When Nothing Feels the Same
We’re back in a holiday season where we’re spending more time evaluating what is safe and what isn’t. Where we have to consider the consequences of every choice we make and hope that others are doing their best on our behalf. It’s been exhausting, truly.
No matter what choices we make as individuals with immune deficiencies, we’re left feeling like maybe it wasn’t the correct one. We choose safety, we’re told we live in fear. We choose to take measured risks, we’re told we’re not careful enough. It can feel impossible.
Whatever your plans this holiday season, we urge you to seek advice from your own medical team. They’ll know your situation best and usually have great advice about just how careful you need to be. I wanted to take this opportunity to share how I’ve navigated that advice in the past and how what I learned from the experience informs my decision-making now.
In 2009, my mother was the full-time caregiver for my grandmother. Late that fall, in the course of caring for my grandmother, she contracted C. diff. I was in the midst of trying to figure out autoimmune complications of CVID, and was very fragile, health-wise. I called my immunologist and we discussed a plan – which involved not going home for the holidays. I was heartbroken, as I knew my grandmother did not have many holidays left, and was so angry at CVID and my body.
That Christmas, I went home with my boyfriend at the time. I participated in his family traditions while longing for my own. I had not realized how isolating it would feel. It is so hard when you want to be somewhere with the people you love and you can’t.
In the end, it was the best decision. It turns out the strain of C. diff my mom had was especially difficult to treat. She spent months trying to clear the infection. In hindsight, there is very little I would change, except trying to include some of my own beloved traditions instead of simply going with the flow. I also learned what traditions were most important to me, and have brought those into my home and my way of celebrating Christmas with my husband and son.
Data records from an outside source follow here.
Lemma learns_ret {A} (a : A) d (P : A -> Prop) : P a -> learns (mret a) d P.
Proof. intros H. apply ens_ret. auto. Qed.
Lemma learns_throw {A} e d (P : A -> Prop) : learns (throw e) d P.
Proof. now apply ens_throw. Qed.
Lemma learns_bind {A B} (m : M GoErr A) (k : A -> M GoErr B) d P1 P :
  learns m d P1 -> (forall a, P1 a -> learns (k a) d P) -> learns (m ≫= k) d P.
Proof. intros Hm Hk. eapply ens_bind; [exact Hm|]. intros a d' [-> H]. now apply Hk. Qed.
Lemma learns_on_err {A} (m : M GoErr A) h d P : learns m d P -> learns (on_err m h) d P.
Proof. intros H. now apply ens_on_err. Qed.
Lemma learns_option {A} (o : option A) e d : learns (of_option o e) d (fun a => o = Some a).
Proof. apply ens_of_option. destruct o; auto. Qed.
Lemma learns_query {A} (f : DB -> A) d : learns (query Pool f) d (fun a => a = f d).
Proof. apply ens_query; auto. Qed.
Lemma learns_unless {B} (b : bool) e (k : unit -> M GoErr B) d P :
  (b = false -> learns (k tt) d P) -> learns (u ← throw_if b e; k u) d P.
Proof. intros H. apply ens_then_throw_if; [auto | exact H]. Qed.
Lemma learns_weaken {A} (m : M GoErr A) d (P P' : A -> Prop) : learns m d P -> (forall a, P a -> P' a) -> learns m d P'.
Proof. intros H HP. eapply ens_post; [exact H | intros a d' [-> Ha]; auto | auto]. Qed.
Lemma learns_call_out {A} (answer : list OutCall -> A) c d : learns (call_out answer c) d (fun a => exists past, a = answer past).
Proof. apply ens_call_out. eauto. Qed.
Lemma learns_no_panic {A} (r : GoErr + A) d : learns (no_panic r) d (fun r' => r' = r).
Proof. destruct r as [[]|]; first [apply learns_throw | now apply learns_ret]. Qed.

Lemma learns_FindGateway d : learns FindGatewayConfig d (fun g => exists row,
  find_row (fun r => ueq (pg_hotel_id r) DemoHotelID) (payment_configs d) = Some row /\ g = scan_gateway row).
Proof.
  unfold FindGatewayConfig. eapply learns_bind; [apply learns_on_err, learns_query|]. intros o ->.
  eapply learns_weaken; [apply learns_option|]. intros g H. destruct (find_row _ _) as [row|]; [|discriminate].
  injection H as <-. eauto.
Qed.
Lemma learns_FindPayment id d : learns (PaymentRepo_FindByID id) d (fun p => exists row,
  find_row (payment_key id) (payments d) = Some row /\ p = (scan_payment row) <| pm_GuestStay := stay_summary d row |>).
Proof.
  unfold PaymentRepo_FindByID. eapply learns_bind; [apply learns_on_err, learns_query|]. intros o ->.
  eapply learns_weaken; [apply learns_option|]. intros g H. destruct (find_row _ _) as [row|]; [|discriminate].
  injection H as <-. eauto.
Qed.

(** The hotel's Razorpay key and secret, as its settings in d hold them. *)
Definition razorpay_account (d : DB) (keyID keySecret : string) : Prop := exists g,
  find_row (fun r => ueq (pg_hotel_id r) DemoHotelID) (payment_configs d) = Some g
  /\ pg_active_gateway g = "razorpay" /\ pg_razorpay_enabled g = true
  /\ keyID = TrimSpace (opt_str (pg_razorpay_key_id g)) /\ keySecret <> ""
  /\ decryptSetting (cf_AccessTokenSecret cfg) (pg_razorpay_key_secret_encrypted g) = inr keySecret.

Lemma learns_credentials d : learns (razorpayCredentials cfg) d (fun '(g, keyID, keySecret) => razorpay_account d keyID keySecret).
Proof.
  unfold razorpayCredentials. eapply learns_bind; [apply learns_on_err, learns_FindGateway|].
  intros g (row & Hrow & ->). apply learns_unless. intros Ha%negb_false_iff%String.eqb_eq.
  apply learns_unless. intros He%negb_false_iff. eapply learns_bind; [apply learns_no_panic|]. intros r ->.
  eapply learns_bind with (P1 := fun s => decryptSetting (cf_AccessTokenSecret cfg) (pg_razorpay_key_secret_encrypted row) = inr s).
  { cbn. destruct (decryptSetting _ _); [apply learns_throw | now apply learns_ret]. }
  intros s Hs. apply learns_unless. intros [Hk Hne%String.eqb_neq]%orb_false_iff.
  eapply learns_bind with (P1 := fun _ => True).
  { set (m := ToLower _). destruct (_ || _); [|destruct (m =s "live")]; try apply learns_throw;
      unfold throw_if; destruct (negb _); first [apply learns_throw | now apply learns_ret]. }
  intros _ _. apply learns_ret. exists row. repeat split; try assumption. cbn. unfold razorpay_key_id. cbn.
  destruct (pg_razorpay_key_id row); reflexivity.
Qed.

(** The gateway's own word on a payment: captured, for this order and amount. *)
Definition captured (keyID keySecret : string) (req : RazorpayVerifyRequest) (amount : Q) : Prop := exists past body r,
  http_reply past (get_request (razorpay_url ("payments/" ++ rv_RazorpayPaymentID req)) (basic_auth keyID keySecret)) = inr (200, body)
  /\ unmarshal_capture body = Some r /\ rc_ID r = rv_RazorpayPaymentID req /\ rc_OrderID r = rv_RazorpayOrderID req
  /\ rc_Status r = "captured" /\ rc_Amount r = razorpayMinorAmount amount /\ ToUpper (rc_Currency r) = "INR".

Lemma learns_capture keyID keySecret req p d :
  learns (verifyRazorpayPaymentCapture keyID keySecret req p) d (fun _ => captured keyID keySecret req (pm_Amount p)).
Proof.
  unfold verifyRazorpayPaymentCapture. eapply learns_bind; [apply learns_call_out|]. intros r [past Hr].
  destruct r as [e|[status body]]; [apply learns_throw|]. apply learns_unless. intros Hs%negb_false_iff%Z.eqb_eq. subst status.
  destruct (unmarshal_capture body) as [c|] eqn:Ec; [|apply learns_throw].
  apply learns_unless. intros [Ho%negb_false_iff%String.eqb_eq Hi%negb_false_iff%String.eqb_eq]%orb_false_iff.
  apply learns_unless. intros Hst%negb_false_iff%String.eqb_eq.
  destruct (negb _ || _) eqn:Ea; [apply learns_throw|]. apply learns_ret.
  apply orb_false_iff in Ea as [Ha%negb_false_iff%Z.eqb_eq Hc%negb_false_iff%String.eqb_eq].
  exists past, body, c. repeat split; auto.
Qed.

Definition completed_by (method : string) (id : uuid) (d : DB) : DB :=
  d <| payments ::= update_rows (payment_key id) (fun p => p <| pay_status := "completed" |> <| pay_method := method |>) |>.
Lemma ens_complete id method d : ensures (complete id method) d (fun _ d' => d' = completed_by method id d) (fun _ d' => d' = d).
Proof.
  unfold complete, PaymentRepo_UpdateStatus, update_payment. eapply ens_bind with (Q1 := fun _ d' => d' = completed_by method id d).
  - apply ens_exec; reflexivity.
  - intros [] d' ->. now apply ens_call_out.
Qed.

(** What must hold of a payment that a verification newly completes. *)
Definition verified (d : DB) (row : PaymentRow) (req : RazorpayVerifyRequest) : Prop := exists keyID keySecret notes,
  razorpay_account d keyID keySecret
  /\ pay_notes row = Some notes /\ Contains notes (rv_RazorpayOrderID req) = true
  /\ ToLower (rv_RazorpaySignature req)
     = ToLower (hex_mac keySecret (rv_RazorpayOrderID req ++ "|" ++ rv_RazorpayPaymentID req))
  /\ captured keyID keySecret req (num_dec (pay_amount row)).

(** The outcome of a verification that is not refused. *)
Definition verification (d : DB) (req : RazorpayVerifyRequest) (d' : DB) : Prop := exists row,
  find_row (payment_key (rv_PaymentID req)) (payments d) = Some row
  /\ ((pay_status row = "completed" /\ d' = d)
      \/ (pay_status row <> "completed" /\ verified d row req /\ d' = completed_by "razorpay" (rv_PaymentID req) d)).

Lemma ens_Verify req d : ensures (VerifyRazorpayPayment cfg req) d (fun _ d' => verification d req d') (fun _ d' => d' = d).
Proof.
  unfold VerifyRazorpayPayment. eapply ens_bind; [apply learns_credentials|]. intros [[g keyID] keySecret] d' [-> Hacc].
  apply ens_then_throw_if; [auto|]. intros _.
  eapply ens_bind; [apply learns_on_err, learns_FindPayment|]. intros p d' [-> (row & Hrow & ->)].
  destruct (pm_Status _ =s PaymentStatusCompleted) eqn:Est; cbn in Est.
  { apply ens_ret. exists row. split; [exact Hrow|]. left. now apply String.eqb_eq in Est. }
  apply String.eqb_neq in Est. apply ens_then_throw_if; [auto|]. intros Hn%negb_false_iff. cbn in Hn.
  apply ens_then_throw_if; [auto|]. intros Hs%negb_false_iff%String.eqb_eq.
  eapply ens_bind; [apply learns_capture|]. intros _ d' [-> Hc]. eapply ens_post; [apply ens_complete| |auto].
  intros _ d' ->. exists row. split; [exact Hrow|]. right. split; [exact Est|]. split; [|reflexivity].
  destruct (pay_notes row) as [n|] eqn:En; [|discriminate]. exists keyID, keySecret, n. repeat split; auto.
Qed.

Lemma ens_guard {B} v d (Q : unit -> DB -> Prop) (R : Resp B -> DB -> Prop) :
  (v = None -> Q tt d) -> (forall s m, R (RespError s m) d) -> ensures (guard v : M (Resp B) unit) d Q R.
Proof. intros HQ HR. destruct v as [[s m]|]; [now apply ens_throw | apply ens_ret; auto]. Qed.

(** An endpoint on one payment refuses without a trace, or does what the service does. *)
Lemma ens_payment_endpoint {R A} c (body : option R) id status ok (m : R -> uuid -> M GoErr A) d (Q : A -> DB -> Prop) :
  (forall req pid, body = Some req -> uuid_parse (id req) = Some pid -> ensures (m req pid) d Q (fun _ d' => d' = d)) ->
  ensures (payment_endpoint cfg c body id (fun req pid => answer status ok (m req pid))) d
    (fun r d' => exists a req pid, body = Some req /\ uuid_parse (id req) = Some pid /\ r = RespOK (ok a) /\ Q a d')
    (fun r d' => d' = d /\ exists s msg, r = RespError s msg).
Proof.
  intros Hm. unfold payment_endpoint. eapply ens_bind with (Q1 := fun _ d' => d' = d); [apply ens_guard; eauto|]. intros [] d' ->.
  apply ens_then_option; [unfold bad; eauto|]. intros req Hb. apply ens_then_option; [unfold bad; eauto|]. intros pid Hp.
  unfold answer. eapply ens_bind; [apply ens_on_err; eapply ens_post; [exact (Hm req pid Hb Hp) | intros a d' H; exact H|]|].
  - intros e d' ->. split; [reflexivity|]. destruct e; eexists _, _; reflexivity.
  - intros a d' H. apply ens_ret. exists a, req, pid. auto.
Qed.
End Completing.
I still grieved not being there, and that’s totally normal. In fact, I’d be shocked if people don’t feel an immense amount of grief right now. Everyone I know, PI or not, is feeling the weight of the pandemic. Try to focus on the meaningful things you’re able to do. Cook (or takeout) a nice holiday dinner. Watch a beautiful holiday service online. (Or a silly Hallmark movie!) Find a new tradition. Use caution when gathering with family and friends, and don’t be afraid to enforce boundaries that make you feel more safe. Take good care of yourselves and have a very happy holiday.